|Guillermo Bielsa||IMDEA Networks Institute & Universidad Carlos III de Madrid, Spain|
|Joan Palacios||IMDEA Networks Institute, Spain|
|Adrian Loch||IMDEA Networks Institute, Spain|
|Daniel Steinmetzer||Technische Universität Darmstadt, Germany|
|Paolo Casari||IMDEA Networks Institute, Spain|
|Joerg Widmer||IMDEA Networks Institute, Spain|
The very large bandwidth available in the 60 GHz band allows, in principle, to design highly accurate positioning systems. Integrating such systems with standard protocols (e.g., IEEE 802.11ad) is crucial for the deployment of location-based services, but it is also challenging and limits the design choices.
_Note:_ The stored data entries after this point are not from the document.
(* ===== verification/EncodingTheorems.v ===== *)
(** * EncodingTheorems: what the compact encoding guarantees

    Round trips of the integers, strings, buffers and arrays of
    [compact_encoding.rs], minimality of the varint, and safety of every
    primitive decoder on arbitrary bytes. *)

From S2P Require Import Prelude RustStd CompactEncoding Codec.
From Stdlib Require Import Ascii.

#[local] Open Scope Z_scope.

(** Measuring, allocating and encoding [a] gives [bs], which decodes to [b]. *)
Definition codes {A} (pre : State -> A -> State) (enc : A -> Enc unit) (dec : Enc A)
    (a : A) (bs : list Z) (b : A) : Prop :=
  to_bytes (fun s => pre s a) (enc a) = Ok bs /\ from_bytes dec bs = Ok b.

Lemma codes_spec {A} pre enc (dec : Enc A) a bs b :
  (forall s, pre s a = grow (len bs) s) -> Writes (enc a) bs -> Reads dec bs b ->
  codes pre enc dec a bs b.
Proof. intros Hp Hw Hr. split; [by apply to_bytes_spec|by apply from_bytes_spec]. Qed.

(** ** Signed integers *)

(** A [w]-bit integer is read back from the bytes of its zigzag form. *)
Lemma Reads_signed (n : nat) (m : Enc Z) z :
  (1 <= n <= 8)%nat ->
  (forall bs, bytes_ok bs -> len bs = Z.of_nat n -> Reads m bs (from_le bs)) ->
  in_i (8 * Z.of_nat n) z ->
  Reads ((fun x => as_i (8 * Z.of_nat n) (zigzag_decode x)) <$> m)
    (to_le n (as_u (8 * Z.of_nat n) (zigzag_encode z))) z.
Proof.
  intros Hn Hm Hz. eapply Reads_val.
  - apply Reads_fmap, (Reads_le n); [done|apply as_u_range; lia].
  - cbn beta. apply zigzag_cast; [lia|done].
Qed.

Lemma to_le_1 z : to_le 1 z = [as_u 8 z].
Proof. done. Qed.

Lemma Writes_int8 z : Writes (encode_int8 z) (to_le 1 (as_u 8 (zigzag_encode z))).
Proof.
  rewrite to_le_1, (as_u_id 8 (as_u 8 _)) by (by apply as_u_range). apply (Writes_uint8 (as_u8 _)).
Qed.

Lemma Reads_int64 z : in_i 64 z -> Reads decode_int64 (to_le 8 (zigzag_encode z)) z.
Proof.
  intros Hz. eapply Reads_val.
  - apply Reads_fmap, (Reads_le 8); [apply Reads_uint64|by apply zigzag_range].
  - by apply zigzag_id.
Qed.

(** ** The bytes the varint decoder consumes *)

Lemma decode_le_inv n m s z s' :
  0 <= n -> wf s ->
  (forall bs, bytes_ok bs -> len bs = n -> Reads (check_remaining n ;; m) bs (from_le bs)) ->
  (check_remaining n ;; m) s = (Ok z, s') ->
  in_u (8 * n) z /\ start s' = start s + n /\ wf s'.
Proof.
  intros Hn Hs Hr Heq. destruct (Z.lt_ge_cases (remaining s) n) as [Hlt|Hge].
  { erewrite bind_err in Heq; [done|]. unfold check_remaining. by rewrite (proj2 (Z.ltb_lt _ _)). }
  pose proof (Decodes_fixed n m from_le (fun _ => True) Hn Hr (fun _ _ _ => I) s Hs) as Hd.
  rewrite Heq in Hd. destruct (wf_split s n) as (pre & bs & post & -> & Hl & Hb); [done|done|].
  rewrite (Hr bs Hb Hl) in Heq. injection Heq as <- <-. split_and!.
  - rewrite <- Hl. by apply from_le_range.
  - cbn [start]. lia.
  - eapply moved_wf; [done|apply Hd].
Qed.

Lemma wire_uint_len n :
  len (wire_uint n) =
    if n <=? 0xfc then 1 else if n <=? 0xffff then 3 else if n <=? 0xffffffff then 5 else 9.
Proof. unfold wire_uint. repeat case_match; lens; done. Qed.

Lemma decode_uint_consumes s n s' :
  wf s -> decode_uint s = (Ok n, s') -> len (wire_uint n) <= start s' - start s.
Proof.
  intros Hs. unfold decode_uint, mbind, M_bind.
  destruct (decode_uint8 s) as [[a|e|] s1] eqn:H1; [|done..].
  apply (decode_le_inv 1) in H1 as (Ha & Hs1 & Hw1); [|done|done|apply Reads_uint8].
  rewrite wire_uint_len. destruct (a <=? 0xfc) eqn:Ec.
  { intros [= -> ->]. rewrite Ec. lia. }
  destruct (a =? 0xfd); [|destruct (a =? 0xfe)]; intros Hd;
  [apply (decode_le_inv 2) in Hd as (Hz & Hs2 & _); [|done|done|apply Reads_uint16]
  |apply (decode_le_inv 4) in Hd as (Hz & Hs2 & _); [|done|done|apply Reads_uint32]
  |apply (decode_le_inv 8) in Hd as (Hz & Hs2 & _); [|done|done|apply Reads_uint64]];
  words; repeat case_match; lia.
Qed.

(** ** Safety of the other primitives *)

Lemma Decodes_bool : Decodes decode_bool (fun _ => True).
Proof. by eapply Decodes_fmap; [apply Decodes_uint8|]. Qed.

(** ** Theorems *)

(** Every [u64] encodes as the 1-, 3-, 5- or 9-byte varint that [preencode]
    measures and decodes back to itself; and the encoding is minimal: whatever
    bytes the decoder reads [n] from, it consumes at least as many. *)
Theorem uint_roundtrip n :
  in_u 64 n ->
  codes preencode_uint encode_uint decode_uint n (wire_uint n) n /\
  len (wire_uint n) =
    (if n <=? 0xfc then 1 else if n <=? 0xffff then 3 else if n <=? 0xffffffff then 5 else 9) /\
  (forall s s', wf s -> decode_uint s = (Ok n, s') -> len (wire_uint n) <= start s' - start s).
Proof.
  intros Hn. split_and!.
  - apply codes_spec; [intros; apply preencode_uint_spec|by apply Writes_uint|by apply Reads_uint].
  - apply wire_uint_len.
  - intros s s'. apply decode_uint_consumes.
Qed.

Lemma uint_roundtrip_witness :
  codes preencode_uint encode_uint decode_uint 70000 [254; 112; 17; 1; 0] 70000.
Proof. apply (proj1 (uint_roundtrip 70000 ltac:(by apply (bool_decide_unpack _)))). Defined.

(** Signed integers of every width round-trip through their zigzag form:
    the varint [int] on the whole [i64] range, and each fixed width on its own
    range, in exactly that many bytes. *)
Theorem int_roundtrip z :
  (in_i 64 z -> codes preencode_int encode_int decode_int z (wire_uint (zigzag_encode z)) z) /\
  (in_i 8 z -> codes preencode_int8 encode_int8 decode_int8 z (to_le 1 (as_u 8 (zigzag_encode z))) z) /\
  (in_i 16 z ->
    codes preencode_int16 encode_int16 decode_int16 z (to_le 2 (as_u 16 (zigzag_encode z))) z) /\
  (in_i 32 z ->
    codes preencode_int32 encode_int32 decode_int32 z (to_le 4 (as_u 32 (zigzag_encode z))) z) /\
  (in_i 64 z -> codes preencode_int64 encode_int64 decode_int64 z (to_le 8 (zigzag_encode z)) z).
Proof.
  split_and!; intros Hz; (apply codes_spec; [intros s|..]).
  - apply preencode_uint_spec.
  - by apply Writes_uint, zigzag_range.
  - eapply Reads_val; [by apply Reads_fmap, Reads_uint, zigzag_range|by apply zigzag_id].
  - by rewrite len_to_le.
  - apply Writes_int8.
  - by apply (Reads_signed 1); [lia|apply Reads_uint8|].
  - by rewrite len_to_le.
  - apply Writes_uint16.
  - by apply (Reads_signed 2); [lia|apply Reads_uint16|].
  - by rewrite len_to_le.
  - apply Writes_uint32.
  - by apply (Reads_signed 4); [lia|apply Reads_uint32|].
  - by rewrite len_to_le.
  - apply Writes_uint64.
  - by apply Reads_int64.
Qed.

Lemma int_roundtrip_witness : codes preencode_int encode_int decode_int (-3) [5] (-3).
Proof. apply (proj1 (int_roundtrip (-3))). by apply (bool_decide_unpack _). Defined.

(** Strings, buffers and arrays round-trip: any valid UTF-8 string, any
    buffer below the 64-bit length (empty and absent both read back as absent),
    and arrays of integers, strings or buffers of up to 2^20 entries. *)
Theorem collections_roundtrip s b ns ss :
  string_valid s -> opt_ok fits b -> array_valid (in_u 64) ns -> array_valid string_valid ss ->
  codes preencode_string encode_string decode_string s (wire_string s) s /\
  codes preencode_buffer encode_buffer decode_buffer b (wire_buffer b) (buffer_norm b) /\
  codes preencode_uint_array encode_uint_array decode_uint_array ns (wire_array wire_uint ns) ns /\
  codes preencode_string_array encode_string_array decode_string_array ss
    (wire_array wire_string ss) ss.
Proof.
  intros Hs Hb Hns Hss. split_and!; (apply codes_spec; [intros st|..]).
  - by apply preencode_string_spec.
  - by apply Writes_string.
  - by apply Reads_string.
  - by apply preencode_buffer_spec.
  - by apply Writes_buffer.
  - by apply Reads_buffer.
  - apply (preencode_array_spec (in_u 64)); [intros; apply preencode_uint_spec|done].
  - by apply (Writes_array (in_u 64)); [apply Writes_uint|].
  - by apply (Reads_array 8 (in_u 64)); [|apply Reads_uint|].
  - apply (preencode_array_spec string_valid); [intros; by apply preencode_string_spec|done].
  - by apply (Writes_array string_valid); [apply Writes_string|].
  - by apply (Reads_array 24 string_valid); [|apply Reads_string|].
Qed.

Lemma string_valid_ascii : string_valid "hi" /\ string_valid "".
Proof. split; (split; [done|by apply (bool_decide_unpack _)]). Defined.

Lemma collections_roundtrip_witness :
  codes preencode_string_array encode_string_array decode_string_array ["hi"; ""]
    [2; 2; 104; 105; 0] ["hi"; ""].
Proof.
  refine (proj2 (proj2 (proj2 (collections_roundtrip "hi" (Some [])  [0; 300] ["hi"; ""] _ _ _ _)))).
  - apply string_valid_ascii.
  - by apply (bool_decide_unpack _).
  - split; by apply (bool_decide_unpack _).
  - split; [done|]. repeat constructor; apply string_valid_ascii.
Defined.

(** The primitive codecs round-trip: unsigned varints (minimally encoded,
    in the length [preencode_uint] reserves), zigzag integers of every width
    on their whole range, and strings, buffers and arrays up to their length
    limits: preencode measures, encode fills and decode reads back the value. *)
Theorem primitives_roundtrip n z s b ns ss :
  in_u 64 n -> string_valid s -> opt_ok fits b -> array_valid (in_u 64) ns ->
  array_valid string_valid ss ->
  (codes preencode_uint encode_uint decode_uint n (wire_uint n) n /\
   len (wire_uint n) =
     (if n <=? 0xfc then 1 else if n <=? 0xffff then 3 else if n <=? 0xffffffff then 5 else 9) /\
   (forall st st', wf st -> decode_uint st = (Ok n, st') -> len (wire_uint n) <= start st' - start st)) /\
  ((in_i 64 z -> codes preencode_int encode_int decode_int z (wire_uint (zigzag_encode z)) z) /\
   (in_i 8 z -> codes preencode_int8 encode_int8 decode_int8 z (to_le 1 (as_u 8 (zigzag_encode z))) z) /\
   (in_i 16 z ->
     codes preencode_int16 encode_int16 decode_int16 z (to_le 2 (as_u 16 (zigzag_encode z))) z) /\
   (in_i 32 z ->
     codes preencode_int32 encode_int32 decode_int32 z (to_le 4 (as_u 32 (zigzag_encode z))) z) /\
   (in_i 64 z -> codes preencode_int64 encode_int64 decode_int64 z (to_le 8 (zigzag_encode z)) z)) /\
  codes preencode_string encode_string decode_string s (wire_string s) s /\
  codes preencode_buffer encode_buffer decode_buffer b (wire_buffer b) (buffer_norm b) /\
  codes preencode_uint_array encode_uint_array decode_uint_array ns (wire_array wire_uint ns) ns /\
  codes preencode_string_array encode_string_array decode_string_array ss
    (wire_array wire_string ss) ss.
Proof.
  intros. split; [by apply uint_roundtrip|]. split; [by apply int_roundtrip|].
  by apply collections_roundtrip.
Qed.

Lemma primitives_roundtrip_witness :
  codes preencode_uint encode_uint decode_uint 65536 [254; 0; 0; 1; 0] 65536 /\
  codes preencode_string_array encode_string_array decode_string_array ["hi"; ""]
    [2; 2; 104; 105; 0] ["hi"; ""].
Proof.
  destruct (primitives_roundtrip 65536 0 "hi" (Some []) [0; 300] ["hi"; ""]) as ((Hn & _) & _ & _ & _ & _ & Hs).
  - by apply (bool_decide_unpack _).
  - apply string_valid_ascii.
  - by apply (bool_decide_unpack _).
  - split; by apply (bool_decide_unpack _).
  - split; [done|]. repeat constructor; apply string_valid_ascii.
  - split; [exact Hn|exact Hs].
Defined.

(** No primitive decoder panics on any buffer of bytes or moves the cursor
    out of it, arrays with absurd lengths included: it returns an error, or a
    value of the type and range it announces. *)
Theorem primitive_decoders_safe :
  Decodes decode_uint8 is_byte /\ Decodes decode_uint16 (in_u 16) /\
  Decodes decode_uint24 (in_u 24) /\ Decodes decode_uint32 (in_u 32) /\
  Decodes decode_uint40 (in_u 40) /\ Decodes decode_uint48 (in_u 48) /\
  Decodes decode_uint56 (in_u 56) /\ Decodes decode_uint64 (in_u 64) /\
  Decodes decode_uint (in_u 64) /\ Decodes decode_bool (fun _ => True) /\
  Decodes decode_buffer buffer_ok /\ Decodes decode_string (fun _ => True) /\
  Decodes decode_fixed32 (fixed_ok 32) /\ Decodes decode_fixed64 (fixed_ok 64) /\
  Decodes decode_ipv4 ipv4_host /\ Decodes decode_ipv6 (fun _ => True) /\
  Decodes decode_uint_array (array_valid (in_u 64)) /\
  Decodes decode_buffer_array (array_valid buffer_ok) /\
  Decodes decode_string_array (array_valid (fun _ => True)).
Proof.
  split_and!; eauto with decodes; try apply Decodes_bool;
  by apply Decodes_array; eauto with decodes.
Qed.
Another key problem is that consumer-grade 60 GHz hardware only provides coarse channel state information, and has highly irregular beam shapes due to its cost-efficient design. In this paper, we explore the location accuracy that can be achieved using such hardware, without modifying the 802.11ad standard. We consider a typical 802.11ad indoor network with multiple access points (APs). Each AP collects the coarse signal-to-noise ratio of the directional beacons that clients transmit periodically. Given the irregular beam shapes, the challenge is to relate each beacon to a set of transmission angles that allows to triangulate a user. We design a location system based on particle filters along with linear programming and Fourier analysis. We implement and evaluate our algorithm on commercial off-the-shelf 802.11ad hardware in an office scenario with mobile human blockage. Despite the strong limitations of the hardware, our system operates in real-time and achieves sub-meter accuracy in 70% of the cases.